I tend to disagree, simply because the problems are the same now as then.  It is not possible to have an academic discussion on the subject of witchcraft and magic with anyone who has not been admitted to the Inner Court of traditional Craft.   Yes, they want to learn and understand but from experience I can say that they will go to any lengths to obtain information to be revealed in their next publication because they are not oath-bound.  Margaret Murray’s academic detractors hadn’t set foot in the Circle either and until they do, they don’t stand a cat in hell’s chance of learning our ways.

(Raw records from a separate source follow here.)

(* ===== verification/Q931Decode.v ===== *)
(** * The message decoder of [input.c]

    [q931_decode_ies] turns the octets behind the message header into a set of
    information elements and the lists of elements the decoder complains about;
    [q931_call_decode_ies] answers the complaints. *)

From stdpp Require Import base list gmap functions.
From Stdlib Require Import ZArith Lia.
From S2P Require Import Prelude.
From S2P Require Import Bits.
From S2P Require Import Q931Defs.
From S2P Require Import Q931Tables.
From S2P Require Import Q931Sets.
From S2P Require Import Q931IE.
From S2P Require Import Q931World.
From S2P Require Import Q931Base.
From S2P Require Import Q931Wire.
Local Open Scope Z_scope.

(** [struct q931_message] of a received message; [msg_rawies] is the message
    buffer from the first element on, to the end of its 512 octets. *)
Record q931_message := {
  msg_dlc : nat;
  msg_message_type : Z;
  msg_callref : Z;
  msg_callref_len : Z;
  msg_callref_direction : q931_callref_flag;
  msg_rawies : list Z;
  msg_rawies_len : Z;
  msg_ies : q931_ies;
}.

Definition set_msg_ies (ies : q931_ies) (m : q931_message) : q931_message := {|
  msg_dlc := msg_dlc m; msg_message_type := msg_message_type m; msg_callref := msg_callref m;
  msg_callref_len := msg_callref_len m; msg_callref_direction := msg_callref_direction m;
  msg_rawies := msg_rawies m; msg_rawies_len := msg_rawies_len m; msg_ies := ies |}.

(** an entry of the lists of element identifiers *)
Record q931_ieid_entry := ieid { ent_codeset : Z; ent_id : Z }.

Record q931_decoder_status := {
  ds_active_codeset : Z;
  ds_mandatory_ies : list q931_ieid_entry;
  ds_invalid_mand_ies : list q931_ieid_entry;
  ds_invalid_opt_ies : list q931_ieid_entry;
  ds_invalid_access_ies : list q931_ieid_entry;
  ds_unrecognized_ies : list q931_ieid_entry;
}.

Definition q931_decoder_status_init : q931_decoder_status :=
  {| ds_active_codeset := 0; ds_mandatory_ies := []; ds_invalid_mand_ies := [];
     ds_invalid_opt_ies := []; ds_invalid_access_ies := []; ds_unrecognized_ies := [] |}.

Definition eta_ds (d : q931_decoder_status) : q931_decoder_status :=
  {| ds_active_codeset := ds_active_codeset d; ds_mandatory_ies := ds_mandatory_ies d;
     ds_invalid_mand_ies := ds_invalid_mand_ies d; ds_invalid_opt_ies := ds_invalid_opt_ies d;
     ds_invalid_access_ies := ds_invalid_access_ies d;
     ds_unrecognized_ies := ds_unrecognized_ies d |}.
Definition set_active_codeset (v : Z) (d : q931_decoder_status) : q931_decoder_status :=
  ltac:(upd_field ds_active_codeset eta_ds v d).
Definition set_mandatory_ies v (d : q931_decoder_status) : q931_decoder_status :=
  ltac:(upd_field ds_mandatory_ies eta_ds v d).
Definition set_invalid_mand_ies v (d : q931_decoder_status) : q931_decoder_status :=
  ltac:(upd_field ds_invalid_mand_ies eta_ds v d).
Definition set_invalid_opt_ies v (d : q931_decoder_status) : q931_decoder_status :=
  ltac:(upd_field ds_invalid_opt_ies eta_ds v d).
Definition set_invalid_access_ies v (d : q931_decoder_status) : q931_decoder_status :=
  ltac:(upd_field ds_invalid_access_ies eta_ds v d).
Definition set_unrecognized_ies v (d : q931_decoder_status) : q931_decoder_status :=
  ltac:(upd_field ds_unrecognized_ies eta_ds v d).

Definition INT_MAX := 2147483647.

(** [true]: the element is not bigger than its class allows *)
Definition q931_check_ie_size (ie_class : q931_ie_class) (ie_len : Z) : bool :=
  negb (negb (cls_max_len ie_class =? INT_MAX) && (cls_max_len ie_class <? ie_len)).

(** the diagnostics octets of a list, 27 at most *)
Fixpoint fill_diagnostic (max_len : nat) (l : list q931_ieid_entry) (diag : list Z)
    : list Z :=
  match l with
  | [] => diag
  | e :: es =>
      if (max_len <=? length diag)%nat then diag
      else
        let diag := if negb (ent_codeset e =? 0)
                    then diag ++ [Z.lor (Z.lor Q931_IE_SHIFT 0x08) (ent_codeset e)]
                    else diag in
        if (max_len <=? length diag)%nat then diag
        else fill_diagnostic max_len es (diag ++ [ent_id e])
  end.

Definition q931_ieid_fill_diagnostic_from_list (l : list q931_ieid_entry) : list Z :=
  fill_diagnostic 27 l [].

Definition q931_ie_has_content_errors (ds : q931_decoder_status) (ie_class : q931_ie_class)
    (ie_usage : q931_ie_usage) : q931_decoder_status :=
  let e := ieid (cls_codeset ie_class) (cls_id ie_class) in
  if q931_ie_comprehension_required (cls_id ie_class) ||
     bool_decide (use_presence ie_usage = Q931_IE_MANDATORY)
  then set_invalid_mand_ies (ds_invalid_mand_ies ds ++ [e]) ds
  else set_invalid_opt_ies (ds_invalid_opt_ies ds ++ [e]) ds.

Definition unrecognized (ds : q931_decoder_status) (codeset ie_id : Z) : q931_decoder_status :=
  if q931_ie_comprehension_required ie_id
  then set_unrecognized_ies (ds_unrecognized_ies ds ++ [ieid codeset ie_id]) ds
  else ds.

(** how often a class occurs in the elements decoded so far *)
Definition count_ies (ies : q931_ies) (ie_class : q931_ie_class) : Z :=
  Z.of_nat (length (filter (λ ie, ie_id ie = cls_id ie_class) ies)).

Definition q931_decode_ie (env : ie_env) (message_type : Z)
    (st : q931_decoder_status * q931_ies) (codeset id : Z) (buf : list Z) (len : Z)
    : outcome (q931_decoder_status * q931_ies) :=
  let '(ds, ies) := st in
  match q931_get_ie_class codeset id with
  | None => Done (unrecognized ds codeset id, ies)
  | Some ie_class =>
  match q931_get_ie_usage message_type codeset id with
  | None => Done (unrecognized ds codeset id, ies)
  | Some ie_usage =>
  if (0 <? cls_max_occur ie_class) && negb (cls_max_occur ie_class =? INT_MAX) &&
     (cls_max_occur ie_class <? count_ies ies ie_class)
  then Done (ds, ies)
  else match (if cls_read_from_buf ie_class then q931_ie_read_from_buf env (cls_id ie_class)
              else None) with
  | None => Done (unrecognized ds (cls_codeset ie_class) (cls_id ie_class), ies)
  | Some read_from_buf =>
  let big := negb (q931_check_ie_size ie_class len) in
  if big && ((cls_id ie_class =? Q931_IE_USER_USER) ||
             (cls_id ie_class =? Q931_IE_LOW_LAYER_COMPATIBILITY) ||
             (cls_id ie_class =? Q931_IE_HIGH_LAYER_COMPATIBILITY) ||
             (cls_id ie_class =? Q931_IE_CALLED_PARTY_SUBADDRESS))
  then Done (set_invalid_access_ies
               (ds_invalid_access_ies ds ++ [ieid (cls_codeset ie_class) (cls_id ie_class)]) ds,
             ies)
  else if big && negb (cls_id ie_class =? Q931_IE_CALL_IDENTITY)
  then Done (q931_ie_has_content_errors ds ie_class ie_usage, ies)
  else
    let len := if big then cls_max_len ie_class else len in
    r ← read_from_buf buf len;
    match r with
    | None =>
        (* the contents are printed in hexadecimal *)
        if (Z.of_nat (length buf) <? len) then Fault OutOfBounds
        else Done (q931_ie_has_content_errors ds ie_class ie_usage, ies)
    | Some ie => ies' ← q931_ies_add_put ies ie; Done (ds, ies')
    end
  end end end.

(** the codeset that follows a shift element; a locking one stays active *)
Definition q931_decode_shift_ie (ds : q931_decoder_status) (ie_id : Z)
    : q931_decoder_status * Z :=
  let codeset := Z.land (q931_get_so_ie_type2_value ie_id) 0x07 in
  if negb (Z.land (q931_get_so_ie_type2_value ie_id) 0x08 =? 0) then (ds, codeset)
  else (set_active_codeset codeset ds, codeset).

(** removal of the first entry for the element from the mandatory ones *)
Fixpoint remove_mandatory (l : list q931_ieid_entry) (codeset id : Z)
    : list q931_ieid_entry :=
  match l with
  | [] => []
  | e :: es => if (ent_codeset e =? codeset) && (ent_id e =? id) then es
               else e :: remove_mandatory es codeset id
  end.

Definition mandatory_ies_of (message_type : Z) (role : lapd_intf_role) : list q931_ieid_entry :=
  map (λ u, ieid (use_codeset u) (use_ie_id u))
    (filter (λ u, use_message_type u = message_type ∧ use_presence u = Q931_IE_MANDATORY)
       q931_ie_usages) ++
  (if (message_type =? Q931_MT_SETUP) && bool_decide (role = LAPD_INTF_ROLE_TE)
   then [ieid 0 Q931_IE_CHANNEL_IDENTIFICATION] else []).

(** The loop over the elements from position [pos] of [rawies]; every iteration
    advances, so [rawies_len] iterations are enough. *)
Fixpoint decode_ies_loop (fuel : nat) (env : ie_env) (message_type : Z)
    (rawies : list Z) (rawies_len : Z) (pos codeset : Z)
    (st : q931_decoder_status * q931_ies) : outcome (q931_decoder_status * q931_ies) :=
  match fuel with
  | O => Done st
  | S fuel' =>
      if rawies_len <=? pos then Done st else
      id ← oct rawies (Z.to_nat pos);
      let next pos st :=
        let ds := remove_mandatory (ds_mandatory_ies (fst st)) codeset id in
        let ds := set_mandatory_ies ds (fst st) in
        decode_ies_loop fuel' env message_type rawies rawies_len pos (ds_active_codeset ds)
          (ds, snd st) in
      if q931_is_so_ie id then
        if q931_get_so_ie_id id =? Q931_IE_SHIFT then
          let '(ds, codeset') := q931_decode_shift_ie (fst st) id in
          decode_ies_loop fuel' env message_type rawies rawies_len (pos + 1) codeset'
            (ds, snd st)
        else
          st' ← q931_decode_ie env message_type st codeset (q931_get_so_ie_id id)
                  (drop (Z.to_nat pos) rawies) 1;
          next (pos + 1) st'
      else
        ie_len ← oct rawies (Z.to_nat (pos + 1));
        st' ← q931_decode_ie env message_type st codeset id
                (drop (Z.to_nat (pos + 2)) rawies) ie_len;
        if rawies_len <? pos + ie_len + 2 then Done st'  (* malformed frame *)
        else next (pos + ie_len + 2) st'
  end.

Definition q931_decode_ies (env : ie_env) (role : lapd_intf_role) (m : q931_message)
    : outcome (q931_decoder_status * q931_ies) :=
  let ds := set_mandatory_ies (mandatory_ies_of (msg_message_type m) role)
              q931_decoder_status_init in
  decode_ies_loop (Z.to_nat (msg_rawies_len m)) env (msg_message_type m) (msg_rawies m)
    (msg_rawies_len m) 0 (ds_active_codeset ds) (ds, msg_ies m).

Definition new_cause (location value : Z) (diagnostics : list Z) : q931_ie :=
  IE_CAUSE {| c_coding_standard := Q931_IE_C_CS_CCITT; c_location := location;
              c_value := value; c_recommendation := 0; c_diagnostics := diagnostics |}.

(** [q931_ie_cause_location_call] *)
Definition cause_location_call (c : nat) : W Z :=
  r ← read_call c; intf ← read_intf;
  mret (q931_ie_cause_location (call_direction r) (intf_network_role intf) (intf_role intf)).

(** A set with one cause of the call's location. *)
Definition call_cause_ies (c : nat) (value : Z) (diagnostics : list Z) : W q931_ies :=
  location ← cause_location_call c; mret [new_cause location value diagnostics].

(** The answer to missing, invalid mandatory or unrecognised elements; [false]:
    the message is not processed. *)
Definition decode_complaint (c : nat) (message_type value : Z) (l : list q931_ieid_entry)
    : W bool :=
  ies ← call_cause_ies c value (q931_ieid_fill_diagnostic_from_list l);
  if (message_type =? Q931_MT_SETUP) || (message_type =? Q931_MT_RELEASE) then
    q931_call_send_release_complete c (Some ies) ;; mret false
  else if (message_type =? Q931_MT_DISCONNECT) || (message_type =? Q931_MT_RELEASE_COMPLETE)
  then mret true
  else q931_call_send_status c (Some ies) ;; mret false.

Definition complain_if (l : list q931_ieid_entry) (m : W bool) : W bool :=
  match l with [] => mret true | _ => m end.

(** [Some m]: the message with its elements; [None]: it must not be processed. *)
Definition q931_call_decode_ies (c : nat) (m : q931_message) : W (option q931_message) :=
  _ ← read_call c; w ← get;
  r ← lift (q931_decode_ies (the_ie_env w) (intf_role (w_intf w)) m);
  let '(ds, ies) := r in
  let mt := msg_message_type m in
  ok ← complain_if (ds_mandatory_ies ds)
         (c_assert (forallb (λ e, bool_decide (is_Some (q931_get_ie_class (ent_codeset e)
                                                          (ent_id e)))) (ds_mandatory_ies ds)) ;;
          decode_complaint c mt Q931_IE_C_CV_MANDATORY_INFORMATION_ELEMENT_IS_MISSING
            (ds_mandatory_ies ds));
  if negb (ok : bool) then mret None else
  ok ← complain_if (ds_invalid_mand_ies ds)
         (decode_complaint c mt Q931_IE_C_CV_INVALID_INFORMATION_ELEMENT_CONTENTS
            (ds_invalid_mand_ies ds));
  if negb (ok : bool) then mret None else
  ok ← complain_if (ds_invalid_access_ies ds)
         (ies ← call_cause_ies c Q931_IE_C_CV_ACCESS_INFORMATION_DISCARDED
                  (q931_ieid_fill_diagnostic_from_list (ds_invalid_access_ies ds));
          q931_call_send_status c (Some ies) ;; mret true);
  ok ← complain_if (ds_invalid_opt_ies ds)
         (ies ← call_cause_ies c Q931_IE_C_CV_INVALID_INFORMATION_ELEMENT_CONTENTS
                  (q931_ieid_fill_diagnostic_from_list (ds_invalid_opt_ies ds));
          q931_call_send_status c (Some ies) ;; mret true);
  ok ← complain_if (ds_unrecognized_ies ds)
         (decode_complaint c mt Q931_IE_C_CV_INFORMATION_ELEMENT_NON_EXISTENT
            (ds_unrecognized_ies ds));
  if negb (ok : bool) then mret None else mret (Some (set_msg_ies ies m)).

Definition q931_gc_decode_ies (m : q931_message) : W q931_message :=
  w ← get;
  r ← lift (q931_decode_ies (the_ie_env w) (intf_role (w_intf w)) m);
  mret (set_msg_ies (snd r) m).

Those nebulous magical motifs that survived Margaret Murray’s selection processes – because she hadn’t noticed that they were magical – revealed that she had been talking to the right people even if she didn’t know it at the time.  But then, neither did the scholars who belittled her work.  Only someone schooled in traditional British Old Craft holds the key to such secrets – because some of them have never appeared in any other writings.

It should be obvious that the major influences on my own magical development have generally been mavericks who weren’t afraid to take a flyer in the face of academia… even if they came a cropper as a result.  Many of those half-baked theories have been validated in later years and us ‘old uns’ can still derive a great deal of pleasure from re-reading those old dusty books with a hint of smugness!